### DATA FOR REVIEW:
(** A full window of finite cells: the aggregate sees exactly those cells. *)
Lemma rolling_full (w : nat) (agg : list fval -> fval) (xs : Series)
      (c : nat -> R) (i : nat) :
  (i < length xs)%nat -> (0 < w)%nat -> (w <= S i)%nat ->
  (forall k, (S i - w <= k)%nat -> (k <= i)%nat -> nth k xs NaN = Fin (c k)) ->
  nth i (rolling w agg xs) NaN = agg (map Fin (map c (seq (S i - w) w))).
Proof.
  intros Hi Hw Hfull Hc.
  rewrite rolling_nth by assumption. cbv zeta.
  rewrite window_nth by assumption.
  replace (S i - (S i - w))%nat with w by lia.
  assert (Hwin : map (fun k => nth k xs NaN) (seq (S i - w) w)
                 = map Fin (map c (seq (S i - w) w))).
  { rewrite map_map. apply map_ext_in. intros k Hk.
    apply in_seq in Hk. apply Hc; lia. }
  rewrite Hwin, filter_observed_Fin.
  rewrite !length_map, length_seq, Nat.ltb_irrefl. reflexivity.
Qed.


(** ** Frames *)

Lemma getitem_setitem_same (df : DataFrame) (name : string) (s : Series) :
  getitem (setitem df name s) name = ok s.
Proof.
  induction df as [| [n c] df IH]; simpl.
  - now rewrite String.eqb_refl.
  - destruct (String.eqb n name) eqn:E; simpl; rewrite E; [reflexivity | exact IH].
Qed.

Lemma getitem_setitem_other (df : DataFrame) (name other : string) (s : Series) :
  name <> other -> getitem (setitem df name s) other = getitem df other.
Proof.
  intros Hne. induction df as [| [n c] df IH]; simpl.
  - apply String.eqb_neq in Hne. now rewrite Hne.
  - destruct (String.eqb n name) eqn:E; simpl.
    + apply String.eqb_eq in E. subst n.
      apply String.eqb_neq in Hne. now rewrite Hne.
    + destruct (String.eqb n other); [reflexivity | exact IH].
Qed.

Lemma getitem_length (df : DataFrame) (n : nat) (name : string) (s : Series) :
  uniform df n -> getitem df name = ok s -> length s = n.
Proof.
  intros Hu. induction Hu as [| [m c] df Hc Hu IH]; simpl; intros H.
  - discriminate.
  - destruct (String.eqb m name); [injection H as <-; exact Hc | now apply IH].
Qed.

Lemma setitem_uniform (df : DataFrame) (n : nat) (name : string) (s : Series) :
  uniform df n -> length s = n -> uniform (setitem df name s) n.
Proof.
  intros Hu Hs. induction Hu as [| [m c] df Hc Hu IH]; simpl.
  - repeat constructor. exact Hs.
  - destruct (String.eqb m name); constructor; assumption.
Qed.

Lemma uniform_nrows (df : DataFrame) (n : nat) :
  uniform df n -> df <> [] -> nrows df = n.
Proof.
  intros Hu Hne. destruct Hu as [| c df Hc Hu]; [contradiction | exact Hc].
Qed.

Lemma setitem_not_nil (df : DataFrame) (name : string) (s : Series) :
  setitem df name s <> [].
Proof.
  destruct df as [| [m c] df]; simpl; [discriminate |].
  destruct (String.eqb m name); discriminate.
Qed.

Lemma has_column_getitem (df : DataFrame) (name : string) :
  has_column df name = true <-> exists s, getitem df name = ok s.
Proof.
  unfold has_column, columns. induction df as [| [m c] df IH]; simpl.
  - split; [discriminate | intros [s H]; discriminate].
  - rewrite (String.eqb_sym name m). destruct (String.eqb m name); simpl.
    + split; [intros _; now exists c | reflexivity].
    + exact IH.
Qed.

Lemma getitem_none (df : DataFrame) (name : string) :
  has_column df name = false -> getitem df name = throw (KeyError name).
Proof.
  unfold has_column, columns. induction df as [| [m c] df IH]; simpl.
  - reflexivity.
  - rewrite (String.eqb_sym name m). destruct (String.eqb m name); simpl.
    + discriminate.
    + exact IH.
Qed.

Lemma zip_with_length (f : fval -> fval -> fval) (a b : Series) (n : nat) :
  length a = n -> length b = n -> length (zip_with f a b) = n.
Proof.
  intros Ha Hb. unfold zip_with. rewrite length_map, length_combine. lia.
Qed.

Lemma zip_with_nth (f : fval -> fval -> fval) (a b : Series) (i : nat) :
  length a = length b -> (i < length a)%nat ->
  nth i (zip_with f a b) NaN = f (nth i a NaN) (nth i b NaN).
Proof.
  intros Hab Hi. unfold zip_with.
  rewrite (nth_indep _ NaN ((fun p => f (fst p) (snd p)) (NaN, NaN)))
    by (rewrite length_map, length_combine; lia).
  rewrite (map_nth (fun p => f (fst p) (snd p))), combine_nth by assumption.
  reflexivity.
Qed.

(** ** Feature engineering *)

Ltac get_through :=
  repeat (rewrite getitem_setitem_other by discriminate);
  try rewrite getitem_setitem_same.

(** What lines 39-44 leave in the frame, column by column. *)
Lemma feature_engineering_columns (df : DataFrame) (n : nat)
      (close high low open : Series) :
  uniform df n ->
  getitem df "Close" = ok close -> getitem df "High" = ok high ->
  getitem df "Low" = ok low -> getitem df "Open" = ok open ->
  exists df',
    feature_engineering df = ok df' /\
    uniform df' n /\ nrows df' = n /\
    getitem df' "Open" = ok open /\
    getitem df' "High" = ok high /\
    getitem df' "Low" = ok low /\
    getitem df' "Volume" = getitem df "Volume" /\
    getitem df' "Date" = getitem df "Date" /\
    getitem df' "Sma_5" = ok (rolling_mean 5 close) /\
    getitem df' "Sma_10" = ok (rolling_mean 10 close) /\
    getitem df' "Price_Range" = ok (series_sub high low) /\
    getitem df' "Daily_Change_%"
      = ok (series_mul_scalar (series_div (series_sub close open) open) 100) /\
    getitem df' "Rolling_Std_5" = ok (rolling_std 5 close) /\
    getitem df' "Close/Open" = ok (series_div close open).
Proof.
  intros Hu Hc Hh Hl Ho.
  pose proof (getitem_length _ _ _ _ Hu Hc) as Lc.
  pose proof (getitem_length _ _ _ _ Hu Hh) as Lh.
  pose proof (getitem_length _ _ _ _ Hu Hl) as Ll.
  pose proof (getitem_length _ _ _ _ Hu Ho) as Lo.
  unfold feature_engineering.
  rewrite Hc. cbn [rbind ok].
  get_through. rewrite Hc. cbn [rbind ok].
  get_through. rewrite Hh. cbn [rbind ok].
  get_through. rewrite Hl. cbn [rbind ok].
  get_through. rewrite Hc. cbn [rbind ok].
  get_through. rewrite Ho. cbn [rbind ok].
  get_through. rewrite Hc. cbn [rbind ok].
  get_through. rewrite Hc. cbn [rbind ok].
  get_through. rewrite Ho. cbn [rbind ok].
  eexists. split; [reflexivity |].
  assert (L5 : length (rolling_mean 5 close) = n)
    by (unfold rolling_mean; now rewrite rolling_length).
  assert (L10 : length (rolling_mean 10 close) = n)
    by (unfold rolling_mean; now rewrite rolling_length).
  assert (Ls : length (rolling_std 5 close) = n)
    by (unfold rolling_std; now rewrite rolling_length).
  assert (Lr : length (series_sub high low) = n)
    by now apply zip_with_length.
  assert (Ld : length (series_mul_scalar (series_div (series_sub close open) open) 100) = n).
  { unfold series_mul_scalar. rewrite length_map.
    apply zip_with_length; [now apply zip_with_length | assumption]. }
  assert (Lq : length (series_div close open) = n)
    by now apply zip_with_length.
  split.
  { repeat apply setitem_uniform; assumption. }
  split.
  { apply uniform_nrows; [| apply setitem_not_nil].
    repeat apply setitem_uniform; assumption. }
  repeat split; get_through; try reflexivity; try assumption.
Qed.

Lemma trailing_5 (i : nat) :
  (4 <= i)%nat ->
  seq (S i - 5) 5 = [(i - 4); (i - 3); (i - 2); (i - 1); i]%nat.
Proof.
  intros Hi. replace (S i - 5)%nat with (i - 4)%nat by lia.
  cbn [seq]. repeat f_equal; lia.
Qed.

Lemma trailing_10 (i : nat) :
  (9 <= i)%nat ->
  seq (S i - 10) 10
  = [(i - 9); (i - 8); (i - 7); (i - 6); (i - 5);
     (i - 4); (i - 3); (i - 2); (i - 1); i]%nat.
Proof.
  intros Hi. replace (S i - 10)%nat with (i - 9)%nat by lia.
  cbn [seq]. repeat f_equal; lia.
Qed.

Lemma sma_5_closed_form (xs : Series) (c : nat -> R) (i : nat) :
  (4 <= i < length xs)%nat ->
  (forall k, (i - 4 <= k <= i)%nat -> nth k xs NaN = Fin (c k)) ->
  nth i (rolling_mean 5 xs) NaN = Fin (spec_sma_5 c i).
Proof.
  intros Hi Hc. unfold rolling_mean.
  rewrite (rolling_full 5 fmean xs c i); try lia.
  - rewrite trailing_5 by lia. cbn [map]. apply fmean_5.
  - intros k H1 H2. apply Hc. lia.
Qed.

Lemma sma_10_closed_form (xs : Series) (c : nat -> R) (i : nat) :
  (9 <= i < length xs)%nat ->
  (forall k, (i - 9 <= k <= i)%nat -> nth k xs NaN = Fin (c k)) ->
  nth i (rolling_mean 10 xs) NaN = Fin (spec_sma_10 c i).
Proof.
  intros Hi Hc. unfold rolling_mean.
  rewrite (rolling_full 10 fmean xs c i); try lia.
  - rewrite trailing_10 by lia. cbn [map]. apply fmean_10.
  - intros k H1 H2. apply Hc. lia.
Qed.

Lemma rolling_std_5_closed_form (xs : Series) (c : nat -> R) (i : nat) :
  (4 <= i < length xs)%nat ->
  (forall k, (i - 4 <= k <= i)%nat -> nth k xs NaN = Fin (c k)) ->
  nth i (rolling_std 5 xs) NaN = Fin (spec_rolling_std_5 c i).
Proof.
  intros Hi Hc. unfold rolling_std.
  rewrite (rolling_full 5 fstd xs c i); try lia.
  - rewrite trailing_5 by lia. cbn [map]. apply fstd_5.
  - intros k H1 H2. apply Hc. lia.
Qed.

Lemma cell_of (df : DataFrame) (name : string) (s : Series) (i : nat) :
  getitem df name = ok s -> cell df name i = nth i s NaN.
Proof. intros H. unfold cell. now rewrite H. Qed.

Lemma nth_map_Fin (l : list R) (k : nat) :
  (k < length l)%nat -> nth k (map Fin l) NaN = Fin (nth k l 0).
Proof.
  intros Hk. rewrite (nth_indep _ NaN (Fin 0)) by now rewrite length_map.
  apply map_nth.
Qed.

(** ** Sample tables *)

Lemma yf_table_frame (dates opens highs lows closes volumes : Series) :
  format_columns (reset_index (yf_table dates opens highs lows closes volumes))
  = [("Date"%string, dates); ("Close"%string, closes); ("High"%string, highs);
     ("Low"%string, lows); ("Open"%string, opens); ("Volume"%string, volumes)].
Proof. reflexivity. Qed.

Lemma NoDup_six_names :
  NoDup ["Date"; "Close"; "High"; "Low"; "Open"; "Volume"]%string.
Proof.
  repeat constructor; simpl; intros H;
    repeat (destruct H as [H | H]; [discriminate H |]); exact H.
Qed.

Lemma yf_table_frame_ok (n : nat) (dates opens highs lows closes volumes : Series) :
  length dates = n -> length opens = n -> length highs = n ->
  length lows = n -> length closes = n -> length volumes = n ->
  frame_ok (format_columns (reset_index (yf_table dates opens highs lows closes volumes))).
Proof.
  intros Hd Ho Hh Hl Hc Hv. rewrite yf_table_frame. split.
  - exact NoDup_six_names.
  - unfold uniform. cbn [nrows snd]. repeat constructor; cbn [snd]; congruence.
Qed.

Lemma ten_days_frame_ok : frame_ok ten_days_frame.
Proof. apply (yf_table_frame_ok 10); reflexivity. Qed.

(** ** C1: rolling-window fields *)


Lemma moderate_small (x : R) : -10 <= x <= 10 -> moderate x.
Proof.
  unfold moderate, moderate_bound, moderate_limit. intros H. lra.
Qed.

### EXERCISE INSTRUCTIONS:
Above are the records; copy exactly the lines from the line with "nth i (rolling_std" through the line with "Lemma cell_of (df", both included.

### ANSWER TO THIS PROBLEM:
  nth i (rolling_std 5 xs) NaN = Fin (spec_rolling_std_5 c i).
Proof.
  intros Hi Hc. unfold rolling_std.
  rewrite (rolling_full 5 fstd xs c i); try lia.
  - rewrite trailing_5 by lia. cbn [map]. apply fstd_5.
  - intros k H1 H2. apply Hc. lia.
Qed.

Lemma cell_of (df : DataFrame) (name : string) (s : Series) (i : nat) :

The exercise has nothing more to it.